YOUR OBJECTIVE |
Show each line of the data below that has the string "false" in it.

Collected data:
+-------+
#[export] Set Default Goal Selector "!".
#[global] Open Scope Z_scope.

(** ** Machine integers

    Rust's [u8], [u16], [u32], [u64] and [usize] (64-bit targets) are
    values of [Z]; every operation whose overflow the source handles
    ([checked_add], [saturating_mul], ...) is written out with its bound. *)

Definition U16_MAX : Z := 65535.
Definition U32_MAX : Z := 4294967295.
Definition U64_MAX : Z := 18446744073709551615.
Definition USIZE_MAX : Z := U64_MAX.

Definition checked_add (bound a b : Z) : option Z :=
  if a + b <=? bound then Some (a + b) else None.
Definition checked_sub (a b : Z) : option Z :=
  if b <=? a then Some (a - b) else None.
Definition checked_mul (bound a b : Z) : option Z :=
  if a * b <=? bound then Some (a * b) else None.
Definition saturating_add (bound a b : Z) : Z := Z.min bound (a + b).
Definition saturating_mul (bound a b : Z) : Z := Z.min bound (a * b).
(** [u64] addition in a release build: wraps modulo 2^64. *)
Definition wrapping_add_u64 (a b : Z) : Z := (a + b) mod (U64_MAX + 1).
(** [T::try_from(v)] for a target type with maximum [bound]. *)
Definition try_from (bound v : Z) : option Z := if v <=? bound then Some v else None.

Lemma checked_add_Some bound a b c :
  checked_add bound a b = Some c ↔ c = a + b ∧ a + b <= bound.
Proof. unfold checked_add. destruct (Z.leb_spec (a + b) bound); split; intros; destruct_and?; simplify_eq; split_and?; (lia || done). Qed.

Lemma checked_sub_Some a b c : checked_sub a b = Some c ↔ c = a - b ∧ b <= a.
Proof. unfold checked_sub. destruct (Z.leb_spec b a); split; intros; destruct_and?; simplify_eq; split_and?; (lia || done). Qed.

Lemma checked_mul_Some bound a b c :
  checked_mul bound a b = Some c ↔ c = a * b ∧ a * b <= bound.
Proof. unfold checked_mul. destruct (Z.leb_spec (a * b) bound); split; intros; destruct_and?; simplify_eq; split_and?; (lia || done). Qed.

Lemma try_from_Some bound v w : try_from bound v = Some w ↔ w = v ∧ v <= bound.
Proof. unfold try_from. destruct (Z.leb_spec v bound); split; intros; destruct_and?; simplify_eq; split_and?; (lia || done). Qed.

(** ** Results

    [Result<A, E>] with the monadic bind the source spells [?]. *)

Inductive result (E A : Type) : Type :=
| Ok (a : A)
| Err (e : E).
Arguments Ok {E A} a.
Arguments Err {E A} e.

#[export] Instance result_ret E : MRet (result E) := λ A a, Ok a.
#[export] Instance result_bind E : MBind (result E) := λ A B f r,
  match r with Ok a => f a | Err e => Err e end.
#[export] Instance result_fmap E : FMap (result E) := λ A B f r,
  match r with Ok a => Ok (f a) | Err e => Err e end.

Definition ok_or {E A} (e : E) (o : option A) : result E A :=
  match o with Some a => Ok a | None => Err e end.
Definition ok {E A} (r : result E A) : option A :=
  match r with Ok a => Some a | Err _ => None end.
Definition is_ok {E A} (r : result E A) : bool :=
  match r with Ok _ => true | Err _ => false end.
(** [anyhow::ensure!(c, e)] / [if !c { return Err(e) }]. *)
Definition ensure {E} (c : bool) (e : E) : result E unit :=
  if c then Ok tt else Err e.

Lemma bind_Ok {E A B} (f : A → result E B) r b :
  (r ≫= f) = Ok b ↔ ∃ a, r = Ok a ∧ f a = Ok b.
Proof. destruct r; cbn; naive_solver. Qed.

Lemma ok_or_Ok {E A} (e : E) (o : option A) a : ok_or e o = Ok a ↔ o = Some a.
Proof. destruct o; cbn; naive_solver. Qed.

Lemma ensure_Ok {E} c (e : E) u : ensure c e = Ok u ↔ c = true.
Proof. destruct c, u; cbn; naive_solver. Qed.

(** [invert_ok] takes apart a hypothesis [r = Ok a] where [r] is a
    composition of binds, [ok_or]s and [ensure]s. *)
Ltac invert_ok_step :=
  match goal with
  | H : Ok _ = Ok _ |- _ => injection H as H
  | H : Err _ = Ok _ |- _ => discriminate H
  | H : Ok _ = Err _ |- _ => discriminate H
  | H : mbind _ _ = Ok _ |- _ => apply bind_Ok in H as (? & ? & H)
  | H : ok_or _ _ = Ok _ |- _ => apply ok_or_Ok in H
  | H : ensure _ _ = Ok ?u |- _ => apply ensure_Ok in H; try clear u
  | H : checked_add _ _ _ = Some _ |- _ => apply checked_add_Some in H as [H ?]
  | H : checked_sub _ _ = Some _ |- _ => apply checked_sub_Some in H as [H ?]
  | H : checked_mul _ _ _ = Some _ |- _ => apply checked_mul_Some in H as [H ?]
  | H : try_from _ _ = Some _ |- _ => apply try_from_Some in H as [H ?]
  | H : _ ∧ _ |- _ => destruct H
  | H : ∃ _, _ |- _ => destruct H
  end.
Ltac invert_ok := repeat (invert_ok_step; cbn beta in *); subst.

(** Boolean comparisons of [Z] as propositions. *)
Ltac zbool :=
  repeat match goal with
  | H : (_ && _)%bool = true |- _ => apply andb_true_iff in H as [? ?]
  | H : (_ || _)%bool = false |- _ => apply orb_false_iff in H as [? ?]
  | H : negb _ = true |- _ => apply negb_true_iff in H
  | H : negb _ = false |- _ => apply negb_false_iff in H
  | H : (_ <? _) = true |- _ => apply Z.ltb_lt in H
  | H : (_ <? _) = false |- _ => apply Z.ltb_ge in H
  | H : (_ <=? _) = true |- _ => apply Z.leb_le in H
  | H : (_ <=? _) = false |- _ => apply Z.leb_gt in H
  | H : (_ =? _) = true |- _ => apply Z.eqb_eq in H
  | H : (_ =? _) = false |- _ => apply Z.eqb_neq in H
  end.

(** ** Lists indexed by [usize] *)

Abbreviation zlen l := (Z.of_nat (length l)).

(** [slice.get(a..b)]. *)
Definition get_range {A} (l : list A) (a b : Z) : option (list A) :=
  if (0 <=? a) && (a <=? b) && (b <=? zlen l)
  then Some (take (Z.to_nat (b - a)) (drop (Z.to_nat a) l)) else None.
(** [slice.get(a..)]. *)
Definition get_from {A} (l : list A) (a : Z) : option (list A) := get_range l a (zlen l).
(** [slice.get(i)]. *)
Definition get_at {A} (l : list A) (i : Z) : option A :=
  if 0 <=? i then l !! Z.to_nat i else None.
(** [slice.get_mut(a..a + v.len())?.copy_from_slice(v)]. *)
Definition put_range {A} (l : list A) (a : Z) (v : list A) : option (list A) :=
  if (0 <=? a) && (a + zlen v <=? zlen l)
  then Some (take (Z.to_nat a) l ++ v ++ drop (Z.to_nat a + length v) l) else None.

Lemma get_range_Some {A} (l : list A) a b s :
  get_range l a b = Some s ↔
  0 <= a <= b ∧ b <= zlen l ∧ s = take (Z.to_nat (b - a)) (drop (Z.to_nat a) l).
Proof.
  unfold get_range.
  destruct (Z.leb_spec 0 a), (Z.leb_spec a b), (Z.leb_spec b (zlen l));
    cbn; split; intros; destruct_and?; simplify_eq; split_and?; (lia || done).
Qed.

Lemma get_range_length {A} (l : list A) a b s :
  get_range l a b = Some s → zlen s = b - a.
Proof.
  intros (? & ? & ->)%get_range_Some. rewrite length_take, length_drop. lia.
Qed.

Lemma get_range_lookup {A} (l : list A) a b s i :
  get_range l a b = Some s → 0 <= i < b - a →
  s !! Z.to_nat i = l !! Z.to_nat (a + i).
Proof.
  intros (? & ? & ->)%get_range_Some ?.
  rewrite lookup_take_lt by lia. rewrite lookup_drop. f_equal; lia.
Qed.

Lemma get_range_is_Some {A} (l : list A) a b :
  0 <= a <= b → b <= zlen l → is_Some (get_range l a b).
Proof. intros. eexists. apply get_range_Some. eauto. Qed.

Lemma get_range_app_eq {A} (p v q : list A) a :
  a = zlen p → get_range (p ++ v ++ q) a (a + zlen v) = Some v.
Proof.
  intros ->. apply get_range_Some. rewrite !length_app. split_and!; [lia..|].
  rewrite Nat2Z.id, drop_app_length.
  replace (Z.to_nat (_ - _)) with (length v) by lia. by rewrite take_app_length.
Qed.

Lemma put_range_Some {A} (l : list A) a v l' :
  put_range l a v = Some l' ↔
  0 <= a ∧ a + zlen v <= zlen l ∧
  l' = take (Z.to_nat a) l ++ v ++ drop (Z.to_nat a + length v) l.
Proof.
  unfold put_range.
  destruct (Z.leb_spec 0 a), (Z.leb_spec (a + zlen v) (zlen l)); cbn; split; intros; destruct_and?; simplify_eq; split_and?; (lia || done).
Qed.

Lemma put_range_length {A} (l : list A) a v l' :
  put_range l a v = Some l' → length l' = length l.
Proof.
  intros (? & ? & ->)%put_range_Some.
  rewrite !length_app, length_take, length_drop. lia.
Qed.

Lemma put_range_outside {A} (l : list A) a v l' (i : nat) :
  put_range l a v = Some l' → (Z.of_nat i < a ∨ a + zlen v <= Z.of_nat i) →
  l' !! i = l !! i.
Proof.
  intros (? & ? & ->)%put_range_Some [?|?].
  - rewrite lookup_app_l by (rewrite length_take; lia). apply lookup_take_lt. lia.
  - rewrite lookup_app_r by (rewrite length_take; lia).
    rewrite length_take, lookup_app_r by lia.
    rewrite lookup_drop. f_equal. lia.
Qed.

Lemma put_range_inside {A} (l : list A) a v l' :
  put_range l a v = Some l' → get_range l' a (a + zlen v) = Some v.
Proof.
  intros (? & ? & ->)%put_range_Some. apply get_range_app_eq.
  rewrite length_take. lia.
Qed.

(** Two lists of the same length with the same elements at [a..b]. *)
Record agree {A} (a b : Z) (l l' : list A) : Prop := {
  agree_length : length l = length l';
  agree_at : ∀ i : nat, a <= Z.of_nat i < b → l !! i = l' !! i;
}.

Lemma agree_sub {A} a b c d (l l' : list A) : agree a b l l' → a <= c → d <= b → agree c d l l'.
Proof. intros [Hl Hat] ??. split; [done|]. intros i Hi. apply Hat. lia. Qed.

Lemma agree_get_range {A} a b c d (l l' : list A) :
  agree a b l l' → a <= c → d <= b → get_range l c d = get_range l' c d.
Proof.
  intros [Hl Hat] Hc Hd. unfold get_range. rewrite <- Hl.
  destruct (Z.leb_spec 0 c), (Z.leb_spec c d), (Z.leb_spec d (zlen l)); try done. cbn. f_equal.
  apply list_eq. intros i. destruct (decide (i < Z.to_nat (d - c))%nat).
  - rewrite !lookup_take_lt, !lookup_drop by done. apply Hat. lia.
  - rewrite !lookup_ge_None_2; [done|rewrite length_take; lia..].
Qed.

Lemma agree_trans {A} a b (l l' l'' : list A) : agree a b l l' → agree a b l' l'' → agree a b l l''.
Proof. intros [H1 H2] [H3 H4]. split; [congruence|]. intros i Hi. by rewrite H2, H4. Qed.

Lemma get_range_sub {A} (l s : list A) a b c d :
  get_range l a b = Some s → 0 <= c <= d → a + d <= b → get_range s c d = get_range l (a + c) (a + d).
Proof.
  intros Hs Hc Hd. pose proof (get_range_length _ _ _ _ Hs) as Hl. apply get_range_Some in Hs as (? & ? & ->).
  unfold get_range. rewrite Hl.
  rewrite !(proj2 (Z.leb_le _ _)) by lia. cbn. f_equal.
  apply list_eq. intros i. destruct (decide (i < Z.to_nat (d - c))%nat).
  - rewrite !lookup_take_lt by lia. rewrite !lookup_drop, lookup_take_lt by lia.
    rewrite lookup_drop. f_equal. lia.
  - rewrite !lookup_take_ge by lia. done.
Qed.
+-------+
ANSWER |
  match r with Ok _ => true | Err _ => false end.
  | H : (_ || _)%bool = false |- _ => apply orb_false_iff in H as [? ?]
  | H : negb _ = false |- _ => apply negb_false_iff in H
  | H : (_ <? _) = false |- _ => apply Z.ltb_ge in H
  | H : (_ <=? _) = false |- _ => apply Z.leb_gt in H
  | H : (_ =? _) = false |- _ => apply Z.eqb_neq in H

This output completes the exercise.